YOUR INSTRUCTIONS: Read each line of the material and note whether it contains "filled". Give the number of such lines and nothing else.

SUPPLIED MATERIAL:
BEGIN

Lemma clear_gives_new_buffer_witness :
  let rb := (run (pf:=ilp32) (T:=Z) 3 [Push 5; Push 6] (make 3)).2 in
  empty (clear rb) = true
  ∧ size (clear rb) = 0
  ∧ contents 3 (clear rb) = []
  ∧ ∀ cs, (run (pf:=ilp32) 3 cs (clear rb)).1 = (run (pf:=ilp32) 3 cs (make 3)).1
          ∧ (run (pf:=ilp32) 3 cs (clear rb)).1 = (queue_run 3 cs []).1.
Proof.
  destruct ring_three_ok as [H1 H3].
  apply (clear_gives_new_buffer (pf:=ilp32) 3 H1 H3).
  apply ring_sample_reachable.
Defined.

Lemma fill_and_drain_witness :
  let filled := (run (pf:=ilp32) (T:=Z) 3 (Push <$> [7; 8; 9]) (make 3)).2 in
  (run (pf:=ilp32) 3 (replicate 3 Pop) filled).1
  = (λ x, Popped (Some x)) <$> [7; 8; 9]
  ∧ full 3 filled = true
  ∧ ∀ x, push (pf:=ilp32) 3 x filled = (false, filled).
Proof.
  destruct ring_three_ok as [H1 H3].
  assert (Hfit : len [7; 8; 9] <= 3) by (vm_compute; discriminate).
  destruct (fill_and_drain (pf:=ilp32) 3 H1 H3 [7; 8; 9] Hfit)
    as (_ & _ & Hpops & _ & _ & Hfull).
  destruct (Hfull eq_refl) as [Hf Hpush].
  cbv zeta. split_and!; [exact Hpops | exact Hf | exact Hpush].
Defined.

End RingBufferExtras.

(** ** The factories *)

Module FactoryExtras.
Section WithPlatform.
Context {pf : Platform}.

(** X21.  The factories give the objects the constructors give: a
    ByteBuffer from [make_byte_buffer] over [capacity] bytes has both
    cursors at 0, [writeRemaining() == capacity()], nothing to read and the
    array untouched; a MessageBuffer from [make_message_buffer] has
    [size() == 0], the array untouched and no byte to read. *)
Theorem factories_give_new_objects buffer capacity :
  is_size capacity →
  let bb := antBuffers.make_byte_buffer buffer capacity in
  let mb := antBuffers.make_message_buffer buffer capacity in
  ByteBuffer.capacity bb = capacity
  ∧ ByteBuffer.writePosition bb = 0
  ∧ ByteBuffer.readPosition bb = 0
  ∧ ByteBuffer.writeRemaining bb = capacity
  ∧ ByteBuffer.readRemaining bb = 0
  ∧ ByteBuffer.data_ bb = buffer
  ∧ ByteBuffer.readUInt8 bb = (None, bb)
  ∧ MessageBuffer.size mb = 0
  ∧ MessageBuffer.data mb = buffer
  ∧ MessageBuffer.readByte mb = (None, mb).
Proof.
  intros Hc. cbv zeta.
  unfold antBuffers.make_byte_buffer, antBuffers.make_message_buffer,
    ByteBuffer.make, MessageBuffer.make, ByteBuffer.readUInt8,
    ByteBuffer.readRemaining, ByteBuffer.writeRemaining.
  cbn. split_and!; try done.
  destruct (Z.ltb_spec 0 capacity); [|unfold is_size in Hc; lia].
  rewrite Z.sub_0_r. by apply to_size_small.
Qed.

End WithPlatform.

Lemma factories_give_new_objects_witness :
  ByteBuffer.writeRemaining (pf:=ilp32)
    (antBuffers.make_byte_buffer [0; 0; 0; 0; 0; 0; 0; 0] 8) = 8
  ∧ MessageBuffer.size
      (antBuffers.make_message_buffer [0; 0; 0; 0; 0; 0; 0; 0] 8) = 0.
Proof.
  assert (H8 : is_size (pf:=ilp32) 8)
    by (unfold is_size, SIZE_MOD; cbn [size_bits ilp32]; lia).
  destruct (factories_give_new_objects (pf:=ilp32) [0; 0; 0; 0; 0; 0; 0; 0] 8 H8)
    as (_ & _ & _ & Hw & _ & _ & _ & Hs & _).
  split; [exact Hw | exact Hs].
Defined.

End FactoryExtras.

END

FINAL ANSWER: 4